» **Material for this exercise**
(** A pass that is not cut short, from a state in which every view is
    accounted for. *)
Lemma updateList_pass refresh w rows offY minRow w' :
  Recycling w ->
  visibleItemHeights (theme w) (widget w) (Height (itemMin (widget w)))
                     (lengthOf (widget w)) = Some (rows, offY, minRow) ->
  (length rows =? 0)%nat && (0 <? lengthOf (widget w))%Z = false ->
  updateList refresh w = Ok tt w' ->
  Recycling w' /\
  (forall row c, visible (layout w') !! row = Some c ->
     boundTo (widget w') (canvasFocus w') row c (deref w' c)) /\
  Mounting ∅ minRow (visible (layout w')) (children (layout w')) w' /\
  length (children (layout w')) = length rows /\
  Placed (Width (baseSize (widget w))) (Padding (theme w)) offY rows
         (children (layout w')) w' /\
  trace w'
  = trace (logged w)
    ++ (if UpdateItem (widget w)
        then (fun kv : Z * nat => EvUpdateItem kv.1 kv.2)
               <$> map_to_list (visible (layout w'))
        else []) /\
  (canvasFocus w' = canvasFocus w \/
   canvasFocus w' = None /\
   exists row c, visible (layout w) !! row = Some c /\
                 visible (layout w') !! row = None /\
                 canvasFocus w = Some c) /\
  (forall row c, visible (layout w) !! row = Some c ->
     visible (layout w') !! row = None ->
     canvasFocus w = Some c -> canvasFocus w' = None).
Proof.
  intros [Rv Rh Rs] Hvis Hgo E.
  destruct (updateList_ok_inv refresh w w' E) as (rows' & offY' & minRow' & Hvis' & Hcase).
  rewrite Hvis in Hvis'. injection Hvis' as <- <- <-. rewrite Hgo in Hcase.
  destruct Hcase as (vis & cells & wa & Em).
  set (was := visible (layout w)) in *.
  (* the first loop *)
  assert (M0 : Mounting was minRow ∅ [] (logged w)).
  { split.
    - rewrite logged_layout, logged_nextItem, (left_id_L ∅ (∪)). exact Rv.
    - rewrite logged_nextItem. intros p Hp. unfold logged.
      destruct (UpdateItem (widget w)); simpl; apply Rh, Hp.
    - intros j. rewrite lookup_empty. reflexivity.
    - intros k [c Hk]. rewrite lookup_empty in Hk. discriminate Hk. }
  assert (P0 : Placed (Width (baseSize (widget w))) (Padding (theme w)) offY
                      [] [] (logged w)).
  { intros j c h Hj. discriminate Hj. }
  destruct (mountRows_Mounting was (Width (baseSize (widget w)))
              (Padding (theme w)) minRow offY rows [] ∅ [] (logged w) vis cells wa
              M0 P0 eq_refl Em) as (Ma & Pa & La).
  cbn [app length Nat.add] in Pa, La.
  assert (Fa : Frame (logged w) wa).
  { generalize (Keeps_Frame_mountRows was (Width (baseSize (widget w)))
                  (Padding (theme w)) minRow rows 0%Z offY ∅ [] (logged w)).
    rewrite Em. auto. }
  assert (Hsc : is_Some (scroller (widget w))).
  { unfold visibleItemHeights in Hvis.
    destruct (scroller (widget w)); [eauto|discriminate]. }
  (* the rows that left *)
  destruct (releaseHidden_spec (canvasFocus wa) (map_to_list was)
              (withLayout (withVisible vis) wa))
    as (wb & Er & Hr & Hpool & Hfocus & Hdrop).
  cbn [layout withLayout withVisible visible itemPool canvasFocus]
    in Hpool, Hfocus, Hdrop.
  set (wc := withLayout (withChildren cells) wb).
  destruct (updateSeparators_run wc) as (seps' & Es & _ & _).
  set (wd := withLayout (withSeparators seps') wc) in *.
  assert (Hscd : is_Some (scroller (widget wd))).
  { simpl. rewrite (released_widget _ _ Hr). simpl.
    destruct Fa as [_ _ V _]. rewrite logged_widget in V.
    destruct Hsc as [sc0 Hsc0]. rewrite Hsc0 in V.
    destruct (scroller (widget wa)); [eauto|contradiction]. }
  destruct Hscd as [sc Hscd].
  pose proof (publish_run wd sc Hscd) as Ep.
  match type of Ep with publish _ = Ok tt ?x => set (we := x) in * end.
  assert (Hheap_e : heap we = heap wa).
  { subst we wd wc. simpl. rewrite (released_heap _ _ Hr). reflexivity. }
  assert (Hnd : NoDup (itemPool (layout wa) ++ viewsOf (vis ∪ was))).
  { rewrite (mounting_views _ _ _ _ _ Ma). apply NoDup_seq. }
  apply NoDup_app in Hnd as (_ & _ & Hnd).
  assert (Hndv : NoDup (viewsOf vis)).
  { rewrite viewsOf_union in Hnd. apply NoDup_app in Hnd as (Hnd & _). exact Hnd. }
  assert (Hon : forall row c, vis !! row = Some c -> is_Some (heap wa !! c)).
  { intros row c Hc. apply (mounting_heap _ _ _ _ _ Ma).
    assert (Hin : c ∈ seq 0 (nextItem wa)).
    { rewrite <- (mounting_views _ _ _ _ _ Ma). apply elem_of_app. right.
      apply elem_of_viewsOf. exists row. apply lookup_union_Some_l, Hc. }
    apply elem_of_seq in Hin. lia. }
  destruct (setupRows_spec (canvasFocus wa) (map_to_list vis) we Hndv)
    as (wf & Eu & Wf & Of & Df & Sf & Tf & Bf).
  { intros [row c] Hin. apply elem_of_map_to_list in Hin. cbn [snd].
    rewrite Hheap_e. apply (Hon row c Hin). }
  pose proof (Keeps_Settled_setupRows (canvasFocus wa) (map_to_list vis) we) as Su.
  rewrite Eu in Su. cbn [stateOf] in Su. destruct Su as [St Sl Sn Sc Sp].
  (* the pass, step by step *)
  assert (Ew : updateList refresh w = Ok tt wf).
  { unfold updateList. rewrite bind_run. cbn [get].
    rewrite (bind_ok _ _ _ _ _ (log_missing_run w)).
    rewrite Hvis. cbv beta iota. rewrite Hgo.
    fold was. rewrite (bind_ok _ _ _ _ _ Em). cbv beta iota.
    rewrite bind_run. cbn [modify]. rewrite bind_run. cbn [get].
    cbn [canvasFocus withLayout].
    rewrite (bind_ok _ _ _ _ _ Er).
    rewrite bind_run. cbn [modify]. fold wc.
    rewrite (bind_ok _ _ _ _ _ Es). fold wd.
    rewrite (bind_ok _ _ _ _ _ Ep). exact Eu. }
  rewrite E in Ew. injection Ew as ->.
  assert (Lf : layout wf = mkLayout seps' cells (itemPool (layout wb)) vis).
  { rewrite Sl. subst we wd wc. simpl.
    pose proof (released_visible _ _ Hr) as Hv. simpl in Hv. rewrite <- Hv.
    reflexivity. }
  assert (Nf : nextItem wf = nextItem wa).
  { rewrite Sn. subst we wd wc. simpl. apply (released_nextItem _ _ Hr). }
  assert (Hhf : forall p, is_Some (heap wf !! p) <-> is_Some (heap wa !! p)).
  { intros p. rewrite Df, Hheap_e. reflexivity. }
  assert (Hviews : itemPool (layout wb) ++ viewsOf vis ≡ₚ seq 0 (nextItem wa)).
  { rewrite <- (mounting_views _ _ _ _ _ Ma), Hpool, viewsOf_union.
    rewrite <- !app_assoc. apply Permutation_app_head, Permutation_app_comm. }
  assert (Rf : Recycling wf).
  { split.
    - rewrite Lf, Nf. exact Hviews.
    - intros p Hp. apply Hhf. apply (mounting_heap _ _ _ _ _ Ma).
      rewrite <- Nf. exact Hp.
    - intros Hnone. exfalso. rewrite Wf in Hnone. subst we. simpl in Hnone.
      discriminate Hnone. }
  split; [exact Rf|]. split.
  { intros row c Hc. rewrite Lf in Hc. cbn [visible] in Hc.
    destruct (Bf row c) as (B1 & B2 & B3); [apply elem_of_map_to_list, Hc|].
    split; [rewrite Wf; exact B1|]. split; [exact B2|].
    rewrite B3. rewrite Sc.
    assert (Hce : canvasFocus we = canvasFocus wb) by reflexivity.
    rewrite Hce.
    destruct Hfocus as [->|(-> & [k old] & Hin & Hk & Hf)]; [reflexivity|].
    cbn [fst snd] in Hk, Hf. rewrite Hf.
    apply elem_of_map_to_list in Hin.
    rewrite !bool_decide_eq_false_2; [reflexivity|discriminate|].
    intros Heq. injection Heq as ->.
    assert (H1 : (vis ∪ was) !! k = Some c)
      by (rewrite lookup_union_r by exact Hk; exact Hin).
    assert (H2 : (vis ∪ was) !! row = Some c)
      by (apply lookup_union_Some_l, Hc).
    pose proof (viewsOf_inj _ _ _ _ Hnd H1 H2) as ->.
    pose proof (eq_trans (eq_sym Hc) Hk) as Hx. discriminate Hx. }
  split.
  { rewrite Lf. cbn [visible children]. split.
    - rewrite (right_id_L ∅ (∪)), Lf, Nf. cbn [itemPool]. exact Hviews.
    - apply (recycling_heap _ Rf).
    - apply (mounting_cells _ _ _ _ _ Ma).
    - apply (mounting_keys _ _ _ _ _ Ma). }
  split; [rewrite Lf; exact La|].
  split.
  { rewrite Lf. cbn [children]. intros j c h Hj Hh.
    destruct (Pa j c h Hj Hh) as [Hp Hs]. rewrite Sp, Sf.
    rewrite (deref_same_heap wa we c Hheap_e). split; assumption. }
  rewrite Lf. cbn [visible]. rewrite Tf.
  assert (Hta : trace wa = trace (logged w)).
  { generalize (Keeps_sameTrace_mountRows was (Width (baseSize (widget w)))
                  (Padding (theme w)) minRow rows 0%Z offY ∅ [] (logged w)).
    rewrite Em. auto. }
  assert (Hte : trace we = trace wa).
  { subst we wd wc. simpl. apply (released_trace _ _ Hr). }
  assert (Hue : UpdateItem (widget we) = UpdateItem (widget w)).
  { subst we wd wc. simpl. rewrite (released_widget _ _ Hr). simpl.
    destruct Fa as [_ W _ _]. apply (f_equal UpdateItem) in W. simpl in W.
    rewrite W, logged_widget. reflexivity. }
  split; [rewrite Hte, Hta, Hue; reflexivity|].
  assert (Hfa : canvasFocus wa = canvasFocus w).
  { generalize (Keeps_sameFocus_mountRows was (Width (baseSize (widget w)))
                  (Padding (theme w)) minRow rows 0%Z offY ∅ [] (logged w)).
    rewrite Em. unfold sameFocus. cbn [stateOf]. intros ->.
    unfold logged. destruct (UpdateItem (widget w)); reflexivity. }
  assert (Hfb : canvasFocus wf = canvasFocus wb) by (rewrite Sc; reflexivity).
  rewrite Hfb, <- Hfa. split.
  - destruct Hfocus as [F|(F & [k old] & Hin & Hk & Hf)]; [left; exact F|].
    right. split; [exact F|]. exists k, old.
    apply elem_of_map_to_list in Hin. auto.
  - intros row c Hw Hv Hf. apply Hdrop. exists (row, c).
    split; [apply elem_of_map_to_list; exact Hw|]. auto.
Qed.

» **Exercise**
Within the listing above, each line containing "reflexivity" is counted once; report the total and nothing else.

» **Final answer**
11